-- INPUT DATA follows --
(** X5.  Re-running the enforcement.  After a run that the store answered, a
    second run (at the same or a later clock reading at which no session of
    the table has newly crossed the staleness or the re-authentication
    threshold, and with a non-negative session limit) ends no session and
    reports zero revoked sessions; it reports neither [too_many_sessions]
    nor [stale_sessions], and every violation it reports was reported by the
    first run. *)
Theorem enforce_rerun
  (e1 e2 : Env) (cfg : SessionSecurityConfig) (userId : string) (w : World) :
  dbUp e1 = true ->
  0 <= maxConcurrentSessions cfg ->
  NoDup (map UserSession.token (userSessions w)) ->
  now e1 <= now e2 ->
  (forall s, In s (userSessions w) ->
     SessionService.is_stale e2 cfg s = true -> SessionService.is_stale e1 cfg s = true) ->
  (forall s, In s (userSessions w) ->
     SessionService.needs_reauth e2 cfg s = true -> SessionService.needs_reauth e1 cfg s = true) ->
  let first := SessionService.enforceSecurityPolicies e1 cfg userId w in
  let second := SessionService.enforceSecurityPolicies e2 cfg userId (snd first) in
  exists r1 r2,
    fst first = Returns r1 /\ fst second = Returns r2 /\
    revokedSessions r2 = 0 /\
    userSessions (snd second) = userSessions (snd first) /\
    incl (violations r2) (violations r1) /\
    ~ In "too_many_sessions" (violations r2) /\
    ~ In "stale_sessions" (violations r2).
Proof.
  intros Up1 Max N Le HS HR first second. subst second first.
  rewrite (PolicyFacts.enforce_up e1 cfg userId w Up1). cbn [fst snd].
  set (fs1 := Effects.fetched e1 userId w).
  set (w1 := Effects.policy_world e1 cfg userId w).
  exists (Effects.policy_result e1 cfg fs1).
  destruct (dbUp e2) eqn:Up2.
  2:{ rewrite (PolicyFacts.enforce_down e2 cfg userId w1 Up2 Max). cbn [fst snd].
      eexists. split; [reflexivity |]. split; [reflexivity |].
      cbn. repeat split; auto. intros x []. }
  rewrite (PolicyFacts.enforce_up e2 cfg userId w1 Up2). cbn [fst snd].
  set (fs2 := Effects.fetched e2 userId w1).
  exists (Effects.policy_result e2 cfg fs2).
  split; [reflexivity |]. split; [reflexivity |].
  set (A1 := Effects.activeSessions cfg fs1).
  set (O1 := Effects.oldestSessions cfg fs1).
  set (S1 := Effects.staleSessions e1 cfg fs1).
  (* every session fetched by the second run survived the first *)
  assert (Surv : forall x, In x fs2 ->
            In x (userSessions w) /\ In x A1 /\ ~ In x O1 /\
            SessionService.is_stale e2 cfg x = false).
  { intros x Hx. unfold fs2 in Hx. apply CapFacts.fetched_In in Hx.
    apply filter_In in Hx. destruct Hx as [Hx Ax].
    assert (Act : UserSession.isActive x = true).
    { unfold SessionService.is_active_of in Ax.
      apply andb_true_iff in Ax. destruct Ax as [Ax _].
      apply andb_true_iff in Ax. apply Ax. }
    unfold w1 in Hx. rewrite RerunFacts.sessions_policy_world in Hx.
    apply EndAllFacts.active_after_end_all in Hx; [| exact Act].
    destruct Hx as [Hw T]. fold fs1 in T. fold O1 S1 in T.
    apply RerunFacts.existsb_token_false in T.
    assert (HA : In x A1).
    { unfold A1. apply CapFacts.activeSessions_In. unfold fs1. apply CapFacts.fetched_In.
      apply filter_In. split; [exact Hw |].
      exact (RerunFacts.is_active_earlier e1 e2 userId x Le Ax). }
    split; [exact Hw |]. split; [exact HA |]. split.
    - intros HO. apply T. apply in_or_app. left. apply in_map. exact HO.
    - destruct (SessionService.is_stale e2 cfg x) eqn:Stale; [| reflexivity].
      exfalso. apply T. apply in_or_app. right. apply in_map.
      unfold S1, Effects.staleSessions. fold A1. apply filter_In.
      split; [exact HA | exact (HS x Hw Stale)]. }
  assert (ND2 : NoDup fs2).
  { unfold fs2, Effects.fetched. apply SortFacts.sort_by_NoDup. apply NoDup_filter.
    apply RerunFacts.NoDup_sessions. unfold w1.
    rewrite RerunFacts.sessions_policy_world, EndAllFacts.end_all_rows_tokens. exact N. }
  (* the second run is within the limit *)
  assert (TM2 : Effects.tooMany cfg fs2 = false).
  { unfold Effects.tooMany, SessionService.len. apply Z.ltb_ge.
    destruct (Effects.tooMany cfg fs1) eqn:TM1.
    - assert (LA : List.length A1 = List.length fs1)
        by (apply CapFacts.activeSessions_length).
      unfold Effects.tooMany, SessionService.len in TM1. apply Z.ltb_lt in TM1.
      set (k := Z.to_nat (Z.of_nat (List.length A1) - maxConcurrentSessions cfg)).
      assert (EO : O1 = firstn k A1).
      { unfold O1, Effects.oldestSessions. fold A1.
        unfold Effects.tooMany, SessionService.len.
        replace (maxConcurrentSessions cfg <? Z.of_nat (List.length fs1)) with true
          by (symmetry; apply Z.ltb_lt; exact TM1).
        reflexivity. }
      assert (Incl : incl fs2 (skipn k A1)).
      { intros x Hx. destruct (Surv x Hx) as [_ [HA [HO _]]].
        rewrite <- (firstn_skipn k A1) in HA. apply in_app_or in HA.
        destruct HA as [HA | HA]; [| exact HA]. exfalso. apply HO. rewrite EO. exact HA. }
      pose proof (NoDup_incl_length ND2 Incl) as Len.
      rewrite length_skipn in Len. unfold k in Len. lia.
    - assert (Incl : incl fs2 A1) by (intros x Hx; apply (Surv x Hx)).
      pose proof (NoDup_incl_length ND2 Incl) as Len.
      pose proof (CapFacts.activeSessions_length cfg fs1) as LA. fold A1 in LA.
      unfold Effects.tooMany, SessionService.len in TM1. apply Z.ltb_ge in TM1. lia. }
  assert (A2 : Effects.activeSessions cfg fs2 = fs2)
    by (unfold Effects.activeSessions; rewrite TM2; reflexivity).
  assert (O2 : Effects.oldestSessions cfg fs2 = [])
    by (unfold Effects.oldestSessions; rewrite TM2; reflexivity).
  assert (S2 : Effects.staleSessions e2 cfg fs2 = []).
  { unfold Effects.staleSessions. rewrite A2. apply Run.filter_nil.
    intros x Hx. apply (Surv x Hx). }
  assert (InclA : incl fs2 A1) by (intros x Hx; apply (Surv x Hx)).
  split.
  { unfold Effects.policy_result. cbn [revokedSessions].
    unfold Effects.revokedCount. rewrite TM2, S2. reflexivity. }
  split.
  { rewrite RerunFacts.sessions_policy_world. fold fs2. rewrite O2, S2.
    cbn [map app]. apply EndAllFacts.end_all_rows_nil. }
  unfold Effects.policy_result. cbn [violations].
  unfold Effects.policy_violations at 1 3 4.
  rewrite TM2, S2. cbn [SessionService.len List.length Z.of_nat Z.ltb Z.compare app].
  split.
  { intros v Hv. apply in_app_or in Hv. destruct Hv as [Hv | Hv].
    - destruct (3 <? SessionService.len (Effects.ipAddresses cfg fs2)) eqn:ML;
        [| destruct Hv].
      destruct Hv as [<- | []].
      unfold Effects.policy_violations. apply in_or_app. right. apply in_or_app. left.
      replace (3 <? SessionService.len (Effects.ipAddresses cfg fs1)) with true;
        [left; reflexivity |].
      symmetry. apply Z.ltb_lt. apply Z.ltb_lt in ML.
      unfold SessionService.len, Effects.ipAddresses in *. rewrite A2 in ML. fold A1.
      pose proof (RerunFacts.dedup_length_mono _ _
                    (RerunFacts.truthy_incl UserSession.ipAddress fs2 A1 InclA)). lia.
    - apply in_app_or in Hv. destruct Hv as [Hv | Hv].
      + destruct (0 <? SessionService.len (Effects.suspiciousAgents cfg fs2)) eqn:SA;
          [| destruct Hv].
        destruct Hv as [<- | []].
        unfold Effects.policy_violations. do 3 (apply in_or_app; right).
        apply in_or_app. left.
        replace (0 <? SessionService.len (Effects.suspiciousAgents cfg fs1)) with true;
          [left; reflexivity |].
        symmetry. apply RerunFacts.len_pos. apply RerunFacts.len_pos in SA.
        destruct SA as [ua Hua]. exists ua.
        unfold Effects.suspiciousAgents in *. rewrite A2 in Hua. fold A1.
        apply filter_In in Hua. destruct Hua as [Hua Bot]. apply filter_In.
        split; [| exact Bot].
        exact (RerunFacts.truthy_incl UserSession.userAgent fs2 A1 InclA ua Hua).
      + destruct (0 <? SessionService.len (Effects.oldAuthSessions e2 cfg fs2)) eqn:OA;
          [| destruct Hv].
        destruct Hv as [<- | []].
        unfold Effects.policy_violations. do 4 (apply in_or_app; right).
        replace (0 <? SessionService.len (Effects.oldAuthSessions e1 cfg fs1)) with true;
          [left; reflexivity |].
        symmetry. apply RerunFacts.len_pos. apply RerunFacts.len_pos in OA.
        destruct OA as [x Hx]. exists x.
        unfold Effects.oldAuthSessions in *. rewrite A2 in Hx. fold A1.
        apply filter_In in Hx. destruct Hx as [Hx Old]. apply filter_In.
        destruct (Surv x Hx) as [Hw [HA _]]. split; [exact HA | exact (HR x Hw Old)]. }
  split.
  - intros Hv. apply in_app_or in Hv. destruct Hv as [Hv | Hv].
    + destruct (3 <? _); [destruct Hv as [Hv | []]; discriminate Hv | destruct Hv].
    + apply in_app_or in Hv. destruct Hv as [Hv | Hv];
        (destruct (0 <? _); [destruct Hv as [Hv | []]; discriminate Hv | destruct Hv]).
  - intros Hv. apply in_app_or in Hv. destruct Hv as [Hv | Hv].
    + destruct (3 <? _); [destruct Hv as [Hv | []]; discriminate Hv | destruct Hv].
    + apply in_app_or in Hv. destruct Hv as [Hv | Hv];
        (destruct (0 <? _); [destruct Hv as [Hv | []]; discriminate Hv | destruct Hv]).
Qed.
-- INPUT DATA concluded --
Copy out each line of the data above, exactly, if it lies between the line holding "destruct (dbUp e2) eqn:Up2." and the line holding "(* every session", inclusive; copy no other line.

- _TASK RESPONSE_
  destruct (dbUp e2) eqn:Up2.
  2:{ rewrite (PolicyFacts.enforce_down e2 cfg userId w1 Up2 Max). cbn [fst snd].
      eexists. split; [reflexivity |]. split; [reflexivity |].
      cbn. repeat split; auto. intros x []. }
  rewrite (PolicyFacts.enforce_up e2 cfg userId w1 Up2). cbn [fst snd].
  set (fs2 := Effects.fetched e2 userId w1).
  exists (Effects.policy_result e2 cfg fs2).
  split; [reflexivity |]. split; [reflexivity |].
  set (A1 := Effects.activeSessions cfg fs1).
  set (O1 := Effects.oldestSessions cfg fs1).
  set (S1 := Effects.staleSessions e1 cfg fs1).
  (* every session fetched by the second run survived the first *)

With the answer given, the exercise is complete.